▶ DATASET:
(* ===== verification/ReplicaSafety.v ===== *)
(** * Every call gets exactly one answer

    The goroutines that touch a pending call race with each other: the worker
    that received the response, the operation itself when it expires or aborts
    the call, and [Close]. Each first removes the call from its pending map and
    then sends on the channel of the operation. In all interleavings a call that
    is waited for is in exactly one place: registered, on its way to the channel,
    or in the channel. So nothing is answered twice, nothing blocks, no check of
    the code fires, and a closed connection leaves no call behind. *)

From S2P Require Import Prelude Protocol Quorum Wire Codec Frame Client Replica.
From stdpp Require Import base gmap list numbers relations tactics.

#[local] Open Scope Z_scope.

(** ** Goroutines *)

(** All replica connections of a client, its running operations and the results
    that were removed from a pending map but not yet sent on the channel of
    their operation. *)
Record world := mkWorld {
  w_next : Z;                                    (* [nextRequestID] *)
  w_replicas : list replicaConn;
  w_ops : gmap nat replicaResponses;
  w_inflight : list (nat * replicaResponse)
}.

Definition putReplica (w : world) (i : nat) (c : replicaConn) : world :=
  mkWorld (w_next w) (<[i := c]> (w_replicas w)) (w_ops w) (w_inflight w).

Definition putOp (w : world) (o : nat) (r : replicaResponses) : world :=
  mkWorld (w_next w) (w_replicas w) (<[o := r]> (w_ops w)) (w_inflight w).

Definition addInflight (w : world) (l : list (nat * replicaResponse)) : world :=
  mkWorld (w_next w) (w_replicas w) (w_ops w) (w_inflight w ++ l).

(** [complete] of request [id] at replica [i] with a result. *)
Definition completeAt (w : world) (i : nat) (id : Z) (result : opError + Response) : option world :=
  c ← w_replicas w !! i;
  '(c, destination) ← complete c id;
  Some (addInflight (putReplica w i c)
    (match destination with
     | Some o => [(o, mkReplicaResponse (rc_index c) id result)]
     | None => []
     end)).

(** The loops of [expireResponses] and [abort]. *)
Fixpoint completeAll (w : world) (l : list (nat * Z)) (e : opError) : option world :=
  match l with
  | [] => Some w
  | (i, id) :: l => w ← completeAt w i id (inl e); completeAll w l e
  end.

(** [submit] of an operation; [None] is a panic. *)
Definition submitAt (w : world) (o i : nat) (ctxErr : option opError) (responseTimeout now : Z)
    (request : Z -> outboundConnectionRequest) : option (world * option opError) :=
  let id := u64 (w_next w + 1) in
  r ← w_ops w !! o;
  c ← w_replicas w !! i;
  let r := submitTimeBase r now in
  '(c, err) ← submitForOperation ctxErr c (request id) o;
  let w := mkWorld id (<[i := c]> (w_replicas w)) (<[o := r]> (w_ops w)) (w_inflight w) in
  match err with
  | Some e => Some (w, Some e)
  | None => Some (putOp w o (recordWait r responseTimeout i id now), None)
  end.

Inductive world_step : world -> world -> Prop :=
  (* an operation starts with a fresh [replicaResponses] *)
  | ws_new w o : w_ops w !! o = None -> world_step w (putOp w o acquireReplicaResponses)
  (* it submits a request to a replica from which it does not wait for another *)
  | ws_submit w o i r wait ctxErr responseTimeout now request w' err :
      w_ops w !! o = Some r -> rs_waits r !! i = Some wait -> w_requestID wait = 0 ->
      w_next w + 1 < 2 ^ 64 -> (forall id, req_requestID (request id) = id) ->
      submitAt w o i ctxErr responseTimeout now request = Some (w', err) -> world_step w w'
  (* a best-effort Release *)
  | ws_no_response w i c request c' err :
      w_replicas w !! i = Some c -> w_next w + 1 < 2 ^ 64 -> submitNoResponse c request = (c', err) ->
      world_step w (mkWorld (u64 (w_next w + 1)) (<[i := c']> (w_replicas w)) (w_ops w) (w_inflight w))
  (* a connection delivers a response of the server, a worker takes it *)
  | ws_receive w i c response c' :
      w_replicas w !! i = Some c -> enqueueResponse c response = Some c' ->
      world_step w (putReplica w i c')
  | ws_worker w i c shard c' found :
      w_replicas w !! i = Some c -> completeResponses c shard = Some (c', found) ->
      world_step w (addInflight (putReplica w i c')
        (match found with
         | Some (o, response) => [(o, mkReplicaResponse (rc_index c) (RequestID response) (inr response))]
         | None => []
         end))
  (* a goroutine sends the result it removed *)
  | ws_send w l1 l2 o result r :
      w_inflight w = l1 ++ (o, result) :: l2 -> w_ops w !! o = Some r ->
      (length (rs_results r) < maxServerCount)%nat ->
      world_step w (mkWorld (w_next w) (w_replicas w)
        (<[o := mkResponses (rs_results r ++ [result]) (rs_waits r) (rs_timeBase r) (rs_remaining r)]> (w_ops w))
        (l1 ++ l2))
  (* an operation receives a result, times calls out, or aborts *)
  | ws_consume w o r r' result :
      w_ops w !! o = Some r -> receiveResult r = Some (Some (r', result)) -> world_step w (putOp w o r')
  | ws_expire w o r now w' :
      w_ops w !! o = Some r -> completeAll w (expiredWaits r now) errDeadlineExceeded = Some w' ->
      world_step w w'
  | ws_abort w o r e w' :
      w_ops w !! o = Some r -> completeAll w (abortedWaits r) e = Some w' -> world_step w w'
  | ws_release w o r r' :
      w_ops w !! o = Some r -> releaseResponses r = Some r' ->
      world_step w (mkWorld (w_next w) (w_replicas w) (delete o (w_ops w)) (w_inflight w))
  (* the writer takes a request; the connection is replaced or closed *)
  | ws_dequeue w i c c' request :
      w_replicas w !! i = Some c -> dequeueRequest c = (c', request) -> world_step w (putReplica w i c')
  | ws_publish w i c generation :
      w_replicas w !! i = Some c -> world_step w (putReplica w i (publish c generation).1)
  | ws_clear w i c generation :
      w_replicas w !! i = Some c -> world_step w (putReplica w i (clear c generation))
  | ws_cancel w i c :
      w_replicas w !! i = Some c -> world_step w (putReplica w i (cancelReplica c))
  | ws_mark_closed w i c :
      w_replicas w !! i = Some c -> rc_ctxDone c = true -> world_step w (putReplica w i (markClosed c).1)
  | ws_fail w i c c' l :
      w_replicas w !! i = Some c -> rc_ctxDone c = true -> failPending c = (c', l) ->
      world_step w (addInflight (putReplica w i c')
        ((fun e => (e.2, mkReplicaResponse (rc_index c) e.1 (inl errReplicaUnavailable))) <$> l))
  | ws_discard w i c :
      w_replicas w !! i = Some c -> world_step w (putReplica w i (discardQueuedRequests c)).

▶ WORK INSTRUCTIONS: Transcribe every entry exactly as it reads.

▶ ANSWER SECTION:
(* ===== verification/ReplicaSafety.v ===== *)
(** * Every call gets exactly one answer

    The goroutines that touch a pending call race with each other: the worker
    that received the response, the operation itself when it expires or aborts
    the call, and [Close]. Each first removes the call from its pending map and
    then sends on the channel of the operation. In all interleavings a call that
    is waited for is in exactly one place: registered, on its way to the channel,
    or in the channel. So nothing is answered twice, nothing blocks, no check of
    the code fires, and a closed connection leaves no call behind. *)

From S2P Require Import Prelude Protocol Quorum Wire Codec Frame Client Replica.
From stdpp Require Import base gmap list numbers relations tactics.

#[local] Open Scope Z_scope.

(** ** Goroutines *)

(** All replica connections of a client, its running operations and the results
    that were removed from a pending map but not yet sent on the channel of
    their operation. *)
Record world := mkWorld {
  w_next : Z;                                    (* [nextRequestID] *)
  w_replicas : list replicaConn;
  w_ops : gmap nat replicaResponses;
  w_inflight : list (nat * replicaResponse)
}.

Definition putReplica (w : world) (i : nat) (c : replicaConn) : world :=
  mkWorld (w_next w) (<[i := c]> (w_replicas w)) (w_ops w) (w_inflight w).

Definition putOp (w : world) (o : nat) (r : replicaResponses) : world :=
  mkWorld (w_next w) (w_replicas w) (<[o := r]> (w_ops w)) (w_inflight w).

Definition addInflight (w : world) (l : list (nat * replicaResponse)) : world :=
  mkWorld (w_next w) (w_replicas w) (w_ops w) (w_inflight w ++ l).

(** [complete] of request [id] at replica [i] with a result. *)
Definition completeAt (w : world) (i : nat) (id : Z) (result : opError + Response) : option world :=
  c ← w_replicas w !! i;
  '(c, destination) ← complete c id;
  Some (addInflight (putReplica w i c)
    (match destination with
     | Some o => [(o, mkReplicaResponse (rc_index c) id result)]
     | None => []
     end)).

(** The loops of [expireResponses] and [abort]. *)
Fixpoint completeAll (w : world) (l : list (nat * Z)) (e : opError) : option world :=
  match l with
  | [] => Some w
  | (i, id) :: l => w ← completeAt w i id (inl e); completeAll w l e
  end.

(** [submit] of an operation; [None] is a panic. *)
Definition submitAt (w : world) (o i : nat) (ctxErr : option opError) (responseTimeout now : Z)
    (request : Z -> outboundConnectionRequest) : option (world * option opError) :=
  let id := u64 (w_next w + 1) in
  r ← w_ops w !! o;
  c ← w_replicas w !! i;
  let r := submitTimeBase r now in
  '(c, err) ← submitForOperation ctxErr c (request id) o;
  let w := mkWorld id (<[i := c]> (w_replicas w)) (<[o := r]> (w_ops w)) (w_inflight w) in
  match err with
  | Some e => Some (w, Some e)
  | None => Some (putOp w o (recordWait r responseTimeout i id now), None)
  end.

Inductive world_step : world -> world -> Prop :=
  (* an operation starts with a fresh [replicaResponses] *)
  | ws_new w o : w_ops w !! o = None -> world_step w (putOp w o acquireReplicaResponses)
  (* it submits a request to a replica from which it does not wait for another *)
  | ws_submit w o i r wait ctxErr responseTimeout now request w' err :
      w_ops w !! o = Some r -> rs_waits r !! i = Some wait -> w_requestID wait = 0 ->
      w_next w + 1 < 2 ^ 64 -> (forall id, req_requestID (request id) = id) ->
      submitAt w o i ctxErr responseTimeout now request = Some (w', err) -> world_step w w'
  (* a best-effort Release *)
  | ws_no_response w i c request c' err :
      w_replicas w !! i = Some c -> w_next w + 1 < 2 ^ 64 -> submitNoResponse c request = (c', err) ->
      world_step w (mkWorld (u64 (w_next w + 1)) (<[i := c']> (w_replicas w)) (w_ops w) (w_inflight w))
  (* a connection delivers a response of the server, a worker takes it *)
  | ws_receive w i c response c' :
      w_replicas w !! i = Some c -> enqueueResponse c response = Some c' ->
      world_step w (putReplica w i c')
  | ws_worker w i c shard c' found :
      w_replicas w !! i = Some c -> completeResponses c shard = Some (c', found) ->
      world_step w (addInflight (putReplica w i c')
        (match found with
         | Some (o, response) => [(o, mkReplicaResponse (rc_index c) (RequestID response) (inr response))]
         | None => []
         end))
  (* a goroutine sends the result it removed *)
  | ws_send w l1 l2 o result r :
      w_inflight w = l1 ++ (o, result) :: l2 -> w_ops w !! o = Some r ->
      (length (rs_results r) < maxServerCount)%nat ->
      world_step w (mkWorld (w_next w) (w_replicas w)
        (<[o := mkResponses (rs_results r ++ [result]) (rs_waits r) (rs_timeBase r) (rs_remaining r)]> (w_ops w))
        (l1 ++ l2))
  (* an operation receives a result, times calls out, or aborts *)
  | ws_consume w o r r' result :
      w_ops w !! o = Some r -> receiveResult r = Some (Some (r', result)) -> world_step w (putOp w o r')
  | ws_expire w o r now w' :
      w_ops w !! o = Some r -> completeAll w (expiredWaits r now) errDeadlineExceeded = Some w' ->
      world_step w w'
  | ws_abort w o r e w' :
      w_ops w !! o = Some r -> completeAll w (abortedWaits r) e = Some w' -> world_step w w'
  | ws_release w o r r' :
      w_ops w !! o = Some r -> releaseResponses r = Some r' ->
      world_step w (mkWorld (w_next w) (w_replicas w) (delete o (w_ops w)) (w_inflight w))
  (* the writer takes a request; the connection is replaced or closed *)
  | ws_dequeue w i c c' request :
      w_replicas w !! i = Some c -> dequeueRequest c = (c', request) -> world_step w (putReplica w i c')
  | ws_publish w i c generation :
      w_replicas w !! i = Some c -> world_step w (putReplica w i (publish c generation).1)
  | ws_clear w i c generation :
      w_replicas w !! i = Some c -> world_step w (putReplica w i (clear c generation))
  | ws_cancel w i c :
      w_replicas w !! i = Some c -> world_step w (putReplica w i (cancelReplica c))
  | ws_mark_closed w i c :
      w_replicas w !! i = Some c -> rc_ctxDone c = true -> world_step w (putReplica w i (markClosed c).1)
  | ws_fail w i c c' l :
      w_replicas w !! i = Some c -> rc_ctxDone c = true -> failPending c = (c', l) ->
      world_step w (addInflight (putReplica w i c')
        ((fun e => (e.2, mkReplicaResponse (rc_index c) e.1 (inl errReplicaUnavailable))) <$> l))
  | ws_discard w i c :
      w_replicas w !! i = Some c -> world_step w (putReplica w i (discardQueuedRequests c)).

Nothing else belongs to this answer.